* Problem:
What follows is a listing. Write it all out exactly.

* Excerpted records:
Lemma register_weight_contains (W : tf_Variable) (g : Graph) :
  contains_variable W (get_collection "regularizable_variables" (register_weight W g))
  = true.
Proof.
  unfold register_weight.
  destruct (contains_variable W (get_collection "regularizable_variables" g)) eqn:E;
    [exact E|].
  unfold get_collection. cbn. rewrite coll_lookup_add_same.
  unfold contains_variable. rewrite existsb_app. cbn.
  rewrite has_name_refl. apply orb_true_iff. right. reflexivity.
Qed.

Lemma register_weight_extends (W : tf_Variable) (g : Graph) :
  extends g (register_weight W g).
Proof.
  unfold register_weight.
  destruct (contains_variable W (get_collection "regularizable_variables" g));
    [apply extends_refl|].
  apply (extending_add_to_collection "regularizable_variables" (IVar W) g tt).
  reflexivity.
Qed.

Lemma register_weight_other (W : tf_Variable) (g : Graph) (key : string) :
  key <> "regularizable_variables"%string ->
  get_collection key (register_weight W g) = get_collection key g.
Proof.
  intros N. unfold register_weight.
  destruct (contains_variable W (get_collection "regularizable_variables" g));
    [reflexivity|].
  unfold get_collection. cbn. apply coll_lookup_add_other. congruence.
Qed.

Lemma repeatable_register_then {A : Type} (W : tf_Variable) (k : unit -> M A) :
  (forall u, extending (k u)) -> (forall u, repeatable (k u)) ->
  repeatable
    (bind (tf_get_collection "regularizable_variables")
       (fun regs =>
          bind (if negb (contains_variable W regs)
                then tf_add_to_collection "regularizable_variables" (IVar W)
                else ret tt) k)).
Proof.
  intros Xk Rk g a g' NR H h L.
  rewrite register_then_run in H.
  pose proof (Xk tt _ _ _ H) as X.
  pose proof (later_extends _ _ _ X L) as L1.
  pose proof (lt_regs _ _ L1 W (register_weight_contains W g)) as Ch.
  assert (NR1 : scope_reuse (register_weight W g) <> reuse_False).
  { rewrite (ex_reuse _ _ (register_weight_extends W g)). exact NR. }
  destruct (Rk tt _ a g' NR1 H h L) as (h' & F & [PS PR PV PG PC]).
  exists h'. split.
  - rewrite register_then_run. unfold register_weight. rewrite Ch. exact F.
  - constructor; try assumption.
    intros key items N E. apply (PC key items N).
    rewrite (register_weight_other W g key N). exact E.
Qed.

Ltac extending_layers :=
  repeat
    lazymatch goal with
    | |- extending (conv _ _ _ _ _ _) => apply extending_conv
    | |- extending (batch_norm _ _ _ _) => apply extending_batch_norm
    | |- extending (fc _ _ _) => apply extending_fc
    | |- extending (first_unit_shortcut _ _ _ _) => apply extending_first_unit_shortcut
    | |- extending (first_residual_unit _ _ _ _ _ _) =>
        apply extending_first_residual_unit
    | |- extending (further_residual_unit _ _ _ _ _ _) =>
        apply extending_further_residual_unit
    | |- extending (residual_block _ _ _ _ _ _ _ _) => apply extending_residual_block
    | |- extending (ret _) => apply extending_ret
    | |- extending (lift _) => apply extending_lift
    | |- extending (tf_get_variable _ _ _ _ _) => apply extending_get_variable
    | |- extending (tf_add_to_collection _ _) => apply extending_add_to_collection
    | |- extending (tf_get_collection _) => apply extending_get_collection
    | |- extending (tf_variable_scope _ _) => apply extending_scope
    | |- extending (for_each _ _ _) => apply extending_for_each; intros
    | |- extending (bind _ _) => apply extending_bind; [|intros]
    | |- extending (match ?x with _ => _ end) => destruct x
    end.

Ltac repeatable_step tac :=
  lazymatch goal with
  | |- repeatable (ret _) => apply repeatable_ret
  | |- repeatable (lift _) => apply repeatable_lift
  | |- repeatable (tf_get_variable _ _ _ _ _) => apply repeatable_get_variable
  | |- repeatable (tf_add_to_collection _ _) =>
      apply repeatable_add_to_collection; discriminate
  | |- repeatable (tf_variable_scope _ _) =>
      apply repeatable_scope; [extending_layers|]
  | |- repeatable (for_each _ _ _) =>
      apply repeatable_for_each; [intros; extending_layers|intros]
  | |- repeatable (bind (tf_get_collection _) _) =>
      apply repeatable_register_then; [intros; extending_layers|intros]
  | |- repeatable (bind _ _) =>
      apply repeatable_bind; [extending_layers|intros; extending_layers| |intros]
  | |- repeatable (match ?x with _ => _ end) => destruct x
  | |- _ => tac
  end.

Lemma repeatable_batch_norm (x phase : Tensor) (decay : float) (name : string) :
  repeatable (batch_norm x phase decay name).
Proof. unfold batch_norm. repeat repeatable_step fail. Qed.

Lemma repeatable_conv (x : Tensor) (fs oc st : Z) (pad : Padding) (name : string) :
  repeatable (conv x fs oc st pad name).
Proof. unfold conv. cbv zeta. repeat repeatable_step fail. Qed.

Lemma repeatable_fc (x : Tensor) (od : Z) (name : string) : repeatable (fc x od name).
Proof. unfold fc. cbv zeta. repeat repeatable_step fail. Qed.

Ltac repeatable_layers :=
  repeat repeatable_step
    ltac:(first [ apply repeatable_conv | apply repeatable_batch_norm
                | apply repeatable_fc ]).

Lemma repeatable_first_unit_shortcut (filters strides : list Z) (i : Z) (x : Tensor) :
  repeatable (first_unit_shortcut filters strides i x).
Proof. unfold first_unit_shortcut. repeatable_layers. Qed.

Lemma repeatable_first_residual_unit (filters strides : list Z) (phase : Tensor)
  (bd : float) (i : Z) (x : Tensor) :
  repeatable (first_residual_unit filters strides phase bd i x).
Proof.
  unfold first_residual_unit.
  repeat repeatable_step
    ltac:(first [ apply repeatable_conv | apply repeatable_batch_norm
                | apply repeatable_first_unit_shortcut ]).
Qed.

Lemma repeatable_further_residual_unit (filters : list Z) (phase : Tensor)
  (bd : float) (i j : Z) (x : Tensor) :
  repeatable (further_residual_unit filters phase bd i j x).
Proof. unfold further_residual_unit. cbv zeta. repeatable_layers. Qed.

Lemma repeatable_residual_block (py : Interpreter) (filters strides : list Z)
  (phase : Tensor) (bd : float) (n i : Z) (x : Tensor) :
  repeatable (residual_block py filters strides phase bd n i x).
Proof.
  unfold residual_block.
  repeat repeatable_step
    ltac:(first [ apply repeatable_first_residual_unit
                | apply repeatable_further_residual_unit ]).
Qed.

* Exercise output:
Lemma register_weight_contains (W : tf_Variable) (g : Graph) :
  contains_variable W (get_collection "regularizable_variables" (register_weight W g))
  = true.
Proof.
  unfold register_weight.
  destruct (contains_variable W (get_collection "regularizable_variables" g)) eqn:E;
    [exact E|].
  unfold get_collection. cbn. rewrite coll_lookup_add_same.
  unfold contains_variable. rewrite existsb_app. cbn.
  rewrite has_name_refl. apply orb_true_iff. right. reflexivity.
Qed.

Lemma register_weight_extends (W : tf_Variable) (g : Graph) :
  extends g (register_weight W g).
Proof.
  unfold register_weight.
  destruct (contains_variable W (get_collection "regularizable_variables" g));
    [apply extends_refl|].
  apply (extending_add_to_collection "regularizable_variables" (IVar W) g tt).
  reflexivity.
Qed.

Lemma register_weight_other (W : tf_Variable) (g : Graph) (key : string) :
  key <> "regularizable_variables"%string ->
  get_collection key (register_weight W g) = get_collection key g.
Proof.
  intros N. unfold register_weight.
  destruct (contains_variable W (get_collection "regularizable_variables" g));
    [reflexivity|].
  unfold get_collection. cbn. apply coll_lookup_add_other. congruence.
Qed.

Lemma repeatable_register_then {A : Type} (W : tf_Variable) (k : unit -> M A) :
  (forall u, extending (k u)) -> (forall u, repeatable (k u)) ->
  repeatable
    (bind (tf_get_collection "regularizable_variables")
       (fun regs =>
          bind (if negb (contains_variable W regs)
                then tf_add_to_collection "regularizable_variables" (IVar W)
                else ret tt) k)).
Proof.
  intros Xk Rk g a g' NR H h L.
  rewrite register_then_run in H.
  pose proof (Xk tt _ _ _ H) as X.
  pose proof (later_extends _ _ _ X L) as L1.
  pose proof (lt_regs _ _ L1 W (register_weight_contains W g)) as Ch.
  assert (NR1 : scope_reuse (register_weight W g) <> reuse_False).
  { rewrite (ex_reuse _ _ (register_weight_extends W g)). exact NR. }
  destruct (Rk tt _ a g' NR1 H h L) as (h' & F & [PS PR PV PG PC]).
  exists h'. split.
  - rewrite register_then_run. unfold register_weight. rewrite Ch. exact F.
  - constructor; try assumption.
    intros key items N E. apply (PC key items N).
    rewrite (register_weight_other W g key N). exact E.
Qed.

Ltac extending_layers :=
  repeat
    lazymatch goal with
    | |- extending (conv _ _ _ _ _ _) => apply extending_conv
    | |- extending (batch_norm _ _ _ _) => apply extending_batch_norm
    | |- extending (fc _ _ _) => apply extending_fc
    | |- extending (first_unit_shortcut _ _ _ _) => apply extending_first_unit_shortcut
    | |- extending (first_residual_unit _ _ _ _ _ _) =>
        apply extending_first_residual_unit
    | |- extending (further_residual_unit _ _ _ _ _ _) =>
        apply extending_further_residual_unit
    | |- extending (residual_block _ _ _ _ _ _ _ _) => apply extending_residual_block
    | |- extending (ret _) => apply extending_ret
    | |- extending (lift _) => apply extending_lift
    | |- extending (tf_get_variable _ _ _ _ _) => apply extending_get_variable
    | |- extending (tf_add_to_collection _ _) => apply extending_add_to_collection
    | |- extending (tf_get_collection _) => apply extending_get_collection
    | |- extending (tf_variable_scope _ _) => apply extending_scope
    | |- extending (for_each _ _ _) => apply extending_for_each; intros
    | |- extending (bind _ _) => apply extending_bind; [|intros]
    | |- extending (match ?x with _ => _ end) => destruct x
    end.

Ltac repeatable_step tac :=
  lazymatch goal with
  | |- repeatable (ret _) => apply repeatable_ret
  | |- repeatable (lift _) => apply repeatable_lift
  | |- repeatable (tf_get_variable _ _ _ _ _) => apply repeatable_get_variable
  | |- repeatable (tf_add_to_collection _ _) =>
      apply repeatable_add_to_collection; discriminate
  | |- repeatable (tf_variable_scope _ _) =>
      apply repeatable_scope; [extending_layers|]
  | |- repeatable (for_each _ _ _) =>
      apply repeatable_for_each; [intros; extending_layers|intros]
  | |- repeatable (bind (tf_get_collection _) _) =>
      apply repeatable_register_then; [intros; extending_layers|intros]
  | |- repeatable (bind _ _) =>
      apply repeatable_bind; [extending_layers|intros; extending_layers| |intros]
  | |- repeatable (match ?x with _ => _ end) => destruct x
  | |- _ => tac
  end.

Lemma repeatable_batch_norm (x phase : Tensor) (decay : float) (name : string) :
  repeatable (batch_norm x phase decay name).
Proof. unfold batch_norm. repeat repeatable_step fail. Qed.

Lemma repeatable_conv (x : Tensor) (fs oc st : Z) (pad : Padding) (name : string) :
  repeatable (conv x fs oc st pad name).
Proof. unfold conv. cbv zeta. repeat repeatable_step fail. Qed.

Lemma repeatable_fc (x : Tensor) (od : Z) (name : string) : repeatable (fc x od name).
Proof. unfold fc. cbv zeta. repeat repeatable_step fail. Qed.

Ltac repeatable_layers :=
  repeat repeatable_step
    ltac:(first [ apply repeatable_conv | apply repeatable_batch_norm
                | apply repeatable_fc ]).

Lemma repeatable_first_unit_shortcut (filters strides : list Z) (i : Z) (x : Tensor) :
  repeatable (first_unit_shortcut filters strides i x).
Proof. unfold first_unit_shortcut. repeatable_layers. Qed.

Lemma repeatable_first_residual_unit (filters strides : list Z) (phase : Tensor)
  (bd : float) (i : Z) (x : Tensor) :
  repeatable (first_residual_unit filters strides phase bd i x).
Proof.
  unfold first_residual_unit.
  repeat repeatable_step
    ltac:(first [ apply repeatable_conv | apply repeatable_batch_norm
                | apply repeatable_first_unit_shortcut ]).
Qed.

Lemma repeatable_further_residual_unit (filters : list Z) (phase : Tensor)
  (bd : float) (i j : Z) (x : Tensor) :
  repeatable (further_residual_unit filters phase bd i j x).
Proof. unfold further_residual_unit. cbv zeta. repeatable_layers. Qed.

Lemma repeatable_residual_block (py : Interpreter) (filters strides : list Z)
  (phase : Tensor) (bd : float) (n i : Z) (x : Tensor) :
  repeatable (residual_block py filters strides phase bd n i x).
Proof.
  unfold residual_block.
  repeat repeatable_step
    ltac:(first [ apply repeatable_first_residual_unit
                | apply repeatable_further_residual_unit ]).
Qed.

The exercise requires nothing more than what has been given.